Part 1 - Too Small to Sue, Too Small to License, Ingested all the Same
Part 2 - The Answer Without the Author
Part 3 - The Machinery of "No"
This is the first post in a series we're writing about original content in the age of AI, and it makes sense to begin with the shape of the problem as it currently stands.
When people talk about the AI copyright fight, the disputes that reach the news tend to involve organisations large enough to do one of two things: large enough to sue, or large enough to sign. The New York Times, Disney and Getty have chosen to litigate. Others have chosen to license: News Corp signed a deal with OpenAI reported at up to $250M over five years, and Reddit now licenses its corpus to Google for a reported $60M a year. What this tells us, more than anything, is that content does in fact have a price. At least, it does for those with the scale to negotiate one.
Too small to sue, too small to license
Below that line, though, sits almost everyone who actually produces original work: independent publishers, individual academics, NGOs, cultural archives. For the most part they are too small to sue and too small to license their work individually. And yet their content is ingested all the same.
The grievance isn't only about money
It would be a mistake, though, to assume the grievance here is only about money. When Taylor & Francis licensed academic content to Microsoft for a reported $10M (and Wiley booked more than $40M from its own AI licensing arrangements), the authors whose work was involved were neither consulted nor compensated, and had no way to opt out. The backlash from researchers that followed was less about the cheque than about the consent: about being used without permission, mis-cited, or stripped of the context that gave the work its meaning in the first place.
Credibility is the asset
And that distinction matters, because for researchers, NGOs and archives, credibility is the asset.
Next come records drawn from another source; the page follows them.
(** [C27] The options of the command line are the last directives.  Starting the server with
    a configuration file or without one, and with any options, does what loading the file and
    then running one directive per option does, with exactly the words of the command line:
    quoting them into the text and splitting it again loses nothing, whatever bytes they hold,
    so options override the file. *)
Theorem command_line_applied (fs : files) (n : nat) (configfile : option bytes) (opts : list (bytes * list bytes)) (s : node_st) :
  Forall opt_ok opts -> opts <> [] -> first_ok configfile opts ->
  main_config fs (S n) (option_list configfile ++ (opts ≫= opt_words)) s
  = (s ← loadServerConfig fs (S n) configfile None s;
     load_options fs (λ f, loadServerConfig fs n (Some f) None) s opts).
Proof.
  intros Ho Hne Hf. assert (forall c, loadServerConfig fs (S n) c (Some (cmdline_options [] (opts ≫= opt_words))) s
    = (s ← loadServerConfig fs (S n) c None s; load_options fs (λ f, loadServerConfig fs n (Some f) None) s opts)) as H.
  { intros c. rewrite cmdline_opts by done. rewrite bool_decide_eq_true_2 by done. cbn [app loadServerConfig].
    destruct c as [f|]; cbn [mbind cres_bind mret cres_ret].
    - destruct (file_bytes fs f) as [b|]; [|done]. cbn [mbind cres_bind mret cres_ret].
      apply load_string_options; [apply read_config_nonul|done..].
    - apply (load_string_options _ _ s []); [constructor|done..]. }
  destruct configfile as [f|].
  - change (option_list (Some f)) with [f]. destruct Hf as [Hf Hv]. cbn [app main_config].
    assert (existsb (λ w, bool_decide (f = lit w)) ["-v"; "--version"; "--help"; "-h"]%string = false) as ->.
    { cbn [existsb]. rewrite !bool_decide_eq_false_2; [done|set_solver|by intros ->|by intros ->|set_solver]. }
    rewrite Hf. apply H.
  - change (option_list None) with (@nil bytes). destruct opts as [|o opts]; [done|]. specialize (Hf o eq_refl). rewrite bind_cons in *.
    change (opt_words o) with ((45 :: 45 :: o.1) :: o.2) in *. cbn [app main_config] in *.
    assert (existsb (λ w, bool_decide (45 :: 45 :: o.1 = lit w)) ["-v"; "--version"; "--help"; "-h"]%string = false) as ->.
    { cbn [existsb]. rewrite !bool_decide_eq_false_2; [done|done| | |done].
      all: intros [= E]; apply Hf; rewrite E; set_solver. }
    assert (is_option (45 :: 45 :: o.1) = true) as -> by done. exact (H None).
Qed.

Lemma opt_ok_b o : (negb (bool_decide (o.1 = [])) && forallb plain_char o.1 && forallb (λ c, negb (c =? 0)) o.1
    && negb (bool_decide (head o.1 = Some 35)) && forallb (forallb (λ c, (0 <=? c) && (c <? 256))) o.2
    && forallb (λ w, negb (is_option w)) o.2) = true -> opt_ok o.
Proof.
  rewrite !andb_true_iff, !negb_true_iff, !bool_decide_eq_false. intros [[[[[H1 H2] H3] H4] H5] H6].
  constructor; [split; [done|]| |done| |].
  - by apply Forall_forall; intros x Hx; apply (proj1 (forallb_forall _ _) H2), list_elem_of_In.
  - apply Forall_forall. intros x Hx ->. pose proof (proj1 (forallb_forall _ _) H3 0 (proj1 (list_elem_of_In _ _) Hx)). done.
  - apply Forall_forall. intros w Hw. apply Forall_forall. intros x Hx.
    pose proof (proj1 (forallb_forall _ _) H5 w (proj1 (list_elem_of_In _ _) Hw)) as E.
    pose proof (proj1 (forallb_forall _ _) E x (proj1 (list_elem_of_In _ _) Hx)) as Ex. cbn beta in Ex. unfold byte_ok. lia.
  - apply Forall_forall. intros w Hw. apply negb_true_iff, (proj1 (forallb_forall _ _) H6 w), list_elem_of_In, Hw.
Qed.

Lemma command_line_applied_witness :
  exists s, main_config ex_fs 1 [lit "prez.conf"; lit "--TimeOut"; lit "60"; lit "--name"; lit "it's" ++ [10]] ex_start = Ret s
    /\ num s f_port = 7000 /\ num s f_maxidletime = 60 /\ Config.str s f_name = Some (lit "it's" ++ [10]).
Proof.
  assert (main_config ex_fs 1 [lit "prez.conf"; lit "--TimeOut"; lit "60"; lit "--name"; lit "it's" ++ [10]] ex_start
    = (s ← loadServerConfig ex_fs 1 (Some (lit "prez.conf")) None ex_start;
       load_options ex_fs (λ f, loadServerConfig ex_fs 0 (Some f) None) s
         [(lit "TimeOut", [lit "60"]); (lit "name", [lit "it's" ++ [10]])])) as ->.
  { apply (command_line_applied ex_fs 0 (Some (lit "prez.conf")) [(lit "TimeOut", [lit "60"]); (lit "name", [lit "it's" ++ [10]])]).
    - repeat (apply Forall_cons; split; [apply opt_ok_b; vm_compute; reflexivity|]). apply Forall_nil. exact I.
    - discriminate.
    - split; [reflexivity|]. set_solver. }
  set (r := _ ≫= _).
  assert (match r with Ret s => (num s f_port =? 7000) && (num s f_maxidletime =? 60)
            && bool_decide (Config.str s f_name = Some (lit "it's" ++ [10])) | _ => false end = true) as H by (vm_compute; reflexivity).
  destruct r as [s| |]; [|discriminate..]. exists s. rewrite !andb_true_iff, !Z.eqb_eq, bool_decide_eq_true in H.
  destruct H as [[? ?] ?]. split_and!; [reflexivity|assumption..].
Defined.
The most acute risk of the AI era, for them, isn't lost advertising revenue. It's invisibility and mis-attribution: the quiet substitution of an AI answer for the visit to the source. A paraphrase with no name attached doesn't simply lose a click; it makes an entire body of work disappear in plain sight.
Machinery is emerging for the long tail
There is, encouragingly, some machinery beginning to emerge for what we might call the long tail: collective licensing initiatives such as the RSL Collective, TollBit and ProRata, alongside machine-readable rights signals that now carry genuine legal weight under the EU's opt-out regime. It is all still early, and none of it is yet proven at the scale where it reliably pays anyone, but the direction of travel is at least becoming clear.
First in a series
This is the first in a series of posts on attribution, consent and the economics of original content in the age of AI: what is actually settled, what isn't, and what small, mission-driven publishers can practically do about any of it.